In Harlow v. Fitzgerald, 457 U.S. 800, 818, 102 S.Ct. 2727, 73 L.Ed.2d 396 (1982), the United States Supreme Court held "that government officials performing discretionary functions generally are shielded from liability for civil damages insofar as ther conduct does not violate clearly established statutory or constitutional rights of which a reasonable person would have known." This doctrine of official or qualified immunity recognizes "the need to protect officials who are required to exercise their discretion and the related public interest in encouraging the vigorous exercise of official authority." Id. at 807, 102 S.Ct. 2727 (internal quotations and citation omitted). Recently, the Court of Appeals for the Third Circuit set out the proper analysis of the defense of qualified immunity:

In determining whether the individual CYS officials are entitled to claim qualified immunity, we engage in a three-part inquiry: (1) whether the plaintiffs alleged a violation of their statutory or constitutional rights; (2) whether the right, alleged to have been violated was clearly established in the existing law at the time of the violation; and (3) whether a reasonable official should have known that the alleged action violated the plaintiffs' rights. Rouse v. Plantier, 182 F.3d 192, 196-97 (3d Cir. 1999). . . . The second and third parts are related, and involve an inquiry into the "objective legal reasonableness" of an official's action, assessed in light of legal rules that were "clearly established" at the time the officials took the action. Anderson v. Creighton, 483 U.S. 635, 639, 107 S.Ct. 3034, 97 L.Ed.2d 523 (1987) (internal quotations and citation omitted). Rights may be clearly established even though the precise conduct at issue has not yet been declared unlawful. See id. at 640, 483 U.S. 635, 107 S.Ct. 3034, 97 L.Ed.2d 523. Throughout the inquiry, the officials' subjective intent is irrelevant. See id. at 639, 483 U.S. 635, 107 S.Ct. 3034, 97 L.Ed.2d 523.

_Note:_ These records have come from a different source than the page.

Lemma figures_of_a_completed_run (args : Args) (w w' : World) :
  main args w = (inr tt, w') ->
  exists tbl gd a m,
    read_excel w (results_file args) (worksheet_name args)
      (usecols (filter_column args)) = inr tbl
    /\ let results := filter_and_aggregate (filter_column args) tbl in
       let axis := sort Z.leb (unique Z.eqb (column compute_elements results)) in
       fst (add_metrics (split_groups results) (after_read args w)) = inr gd
       /\ assemble gd = inr a
       /\ np_max axis = inr m
       /\ figures (trace w')
          = figures (trace w) ++ map fst (charts_of_run args a axis m).
Proof.
  intros H. destruct (main_completed args w w' H)
    as (tbl & gd & a & m & Hr & Hadd & Ha & Hm & _ & Hw').
  exists tbl, gd, a, m. split; [exact Hr|]. cbv zeta.
  split; [now rewrite Hadd|]. split; [exact Ha|]. split; [exact Hm|].
  rewrite Hw'. cbn [trace with_trace]. rewrite figures_app.
  destruct (after_read_seen args w) as (_ & _ & _ & _ & -> & _).
  now destruct (charts_events_seen (window args) (after_read args w)
                  (charts_of_run args a
                     (sort Z.leb
                        (unique Z.eqb
                           (column compute_elements
                              (filter_and_aggregate (filter_column args) tbl)))) m)
                  "png" (trace (after_read args w))) as (-> & _).
Qed.

(** C5 (the code at the failing input).  The series assembler returns one
    series of each metric and one name per group, in the order of the
    groups, and every chart of a run that completes is drawn by pairing
    the i-th series with the i-th colour of the palette and the i-th name.
    But the palette is not assigned round-robin: it is a list of nine
    colours, and the plotting loops stop at the shortest of their three
    sequences.  A chart has as many series as there are groups, and nine
    at most.  With ten groups [a] to [j] the run completes, every chart
    shows the nine groups [a] to [i], and the group [j] is assembled but
    never drawn. *)
Theorem groups_beyond_the_palette_are_not_drawn :
  List.length colours = 9%nat
  /\ (forall (args : Args) (w w' : World),
        main args w = (inr tt, w') ->
        exists tbl group_dataframes a figs,
          read_excel w (results_file args) (worksheet_name args)
            (usecols (filter_column args)) = inr tbl
          /\ fst (add_metrics
                    (split_groups (filter_and_aggregate (filter_column args) tbl))
                    (after_read args w))
             = inr group_dataframes
          /\ assemble group_dataframes = inr a
          /\ series_names a = map fst group_dataframes
          /\ walltimes a
             = map (fun item => column walltime (gd_rows (snd item)))
                   group_dataframes
          /\ strong_efficiencies a
             = map (fun item => gd_strong_efficiency (snd item)) group_dataframes
          /\ weak_efficiencies a
             = map (fun item => gd_weak_efficiency (snd item)) group_dataframes
          /\ speedups a = map (fun item => gd_speedup (snd item)) group_dataframes
          /\ figures (trace w') = figures (trace w) ++ figs
          /\ map fig_artists figs
             = [ map draw (zip3 (walltimes a) colours (series_names a));
                 map draw
                   (zip3 (if weak args then weak_efficiencies a
                          else strong_efficiencies a)
                         colours (series_names a)) ]
               ++ (if weak args then []
                   else [ map draw (zip3 (speedups a) colours (series_names a)) ])
          /\ Forall (fun f =>
                       List.length (fig_artists f)
                       = Nat.min (List.length group_dataframes) 9)
                    figs
          /\ (forall i name data colour,
                nth_error group_dataframes i = Some (name, data) ->
                nth_error colours i = Some colour ->
                map (fun f => nth_error (fig_artists f) i) figs
                = [ Some (mkArtist (column walltime (gd_rows data)) colour name);
                    Some (mkArtist
                            (if weak args then gd_weak_efficiency data
                             else gd_strong_efficiency data) colour name) ]
                  ++ (if weak args then []
                      else [ Some (mkArtist (gd_speedup data) colour name) ])))
  /\ (fst (main sample_args (world_with ten_groups [])) = inr tt
      /\ (exists a, assemble (assembled_input ten_groups) = inr a
                    /\ series_names a
                       = ["a"; "b"; "c"; "d"; "e"; "f"; "g"; "h"; "i"; "j"]
                    /\ List.length (walltimes a) = 10%nat
                    /\ List.length (speedups a) = 10%nat)
      /\ map (fun f => map art_label (fig_artists f))
            (figures (trace (snd (main sample_args (world_with ten_groups [])))))
         = [ ["a"; "b"; "c"; "d"; "e"; "f"; "g"; "h"; "i"];
             ["a"; "b"; "c"; "d"; "e"; "f"; "g"; "h"; "i"];
             ["a"; "b"; "c"; "d"; "e"; "f"; "g"; "h"; "i"] ]
      /\ map (fun f => map art_colour (fig_artists f))
            (figures (trace (snd (main sample_args (world_with ten_groups [])))))
         = [colours; colours; colours]).
Proof.
  split; [reflexivity|]. split.
  - intros args w w' H.
    destruct (figures_of_a_completed_run args w w' H)
      as (tbl & gd & a & m & Hr & Hadd & Ha & Hm & Hf).
    exists tbl, gd, a. eexists. split; [exact Hr|]. split; [exact Hadd|].
    split; [exact Ha|].
    unfold assemble in Ha. apply assemble_from_spec in Ha.
    cbn [walltimes strong_efficiencies weak_efficiencies speedups series_names app]
      in Ha.
    destruct Ha as (H1 & H2 & H3 & H4 & H5).
    split; [exact H5|]. split; [exact H1|]. split; [exact H2|]. split; [exact H3|].
    split; [exact H4|]. split; [exact Hf|].
    assert (Hlen : forall series : list (Series float),
               List.length series = List.length gd ->
               List.length (map draw (zip3 series colours (series_names a)))
               = Nat.min (List.length gd) 9).
    { intros series Hs. rewrite length_map, length_zip3, Hs, H5, length_map.
      cbn [List.length colours]. lia. }
    split; [|split].
    + unfold charts_of_run, walltime_figure, efficiency_figure, speedup_figure.
      now destruct (weak args).
    + unfold charts_of_run, walltime_figure, efficiency_figure, speedup_figure.
      destruct (weak args); cbn [map app fst fig_artists]; repeat constructor;
        apply Hlen; rewrite ?H1, ?H2, ?H3, ?H4; apply length_map.
    + intros i name data colour Hi Hc.
      unfold charts_of_run, walltime_figure, efficiency_figure, speedup_figure.
      destruct (weak args); cbn [map app fst fig_artists];
        rewrite !artists_of_zip, Hc, H1, ?H2, ?H3, ?H4, H5, !nth_error_map, Hi;
        reflexivity.
  - split; [vm_compute; reflexivity|]. split.
    + eexists. split; [vm_compute; reflexivity|]. repeat split.
    + split; vm_compute; reflexivity.
Qed.

(** ** Files written and figures shown *)

Lemma rsplit_no_slash (s : string) :
  has_slash s = false -> rsplit_slash s = (EmptyString, s).
Proof.
  induction s as [|c r IH]; simpl; [reflexivity|].
  intros H. apply orb_false_iff in H. destruct H as [Hc Hr].
  rewrite (IH Hr). simpl. now rewrite Hc.
Qed.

The Supreme Court has directed that the right in question should be defined in a particularized and relevant manner, rather than abstractly. See id. at 640, 483 U.S. 635, 107 S.Ct. 3034, 97 L.Ed.2d 523.

Doe v. County of Centre, Pennsylvania, 242 F.3d 437, 453-54 (3d Cir. 2001) (emphasis added).

In Good v. Dauphin County Social Services for Children and Youth, 891 F.2d 1087 (3d Cir. 1989), a mother suspected of child abuse brought a civil rights action against the municipal and county officials who conducted an allegedly improper and intrusive search at her home. The Court of Appeals for the Third Circuit held that the social services caseworker and police officer who assisted him were not entitled to qualified immunity because the law was clearly established, at the time of the search, that they could not conduct an intrusive physical examination of a child in the absence of a parent's consent or an objectively reasonable belief that the child was in imminent danger of serious bodily injury and that the intrusions were necessary to prevent that harm. The Court of Appeal's analysis in Good examined the Supreme Court's opinion in Anderson v. Creighton, 483 U.S. 635, 107 S.Ct. 3034, 97 L.Ed.2d 523 (1987), which smoothed out a few wrinkles in the highly nuanced doctrine of qualified immunity:

The contours of the right must be sufficiently clear that a reasonable official would understand that what he is doing violates that right. This is not to say that an official action is protected by qualified immunity unless the very action in question has previously been held unlawful, but it is to say that in light of preexisting law the unlawfulness must be apparent.

[Anderson, 483 U.S. at 639-40, 107 S.Ct. 3034] (citation omitted).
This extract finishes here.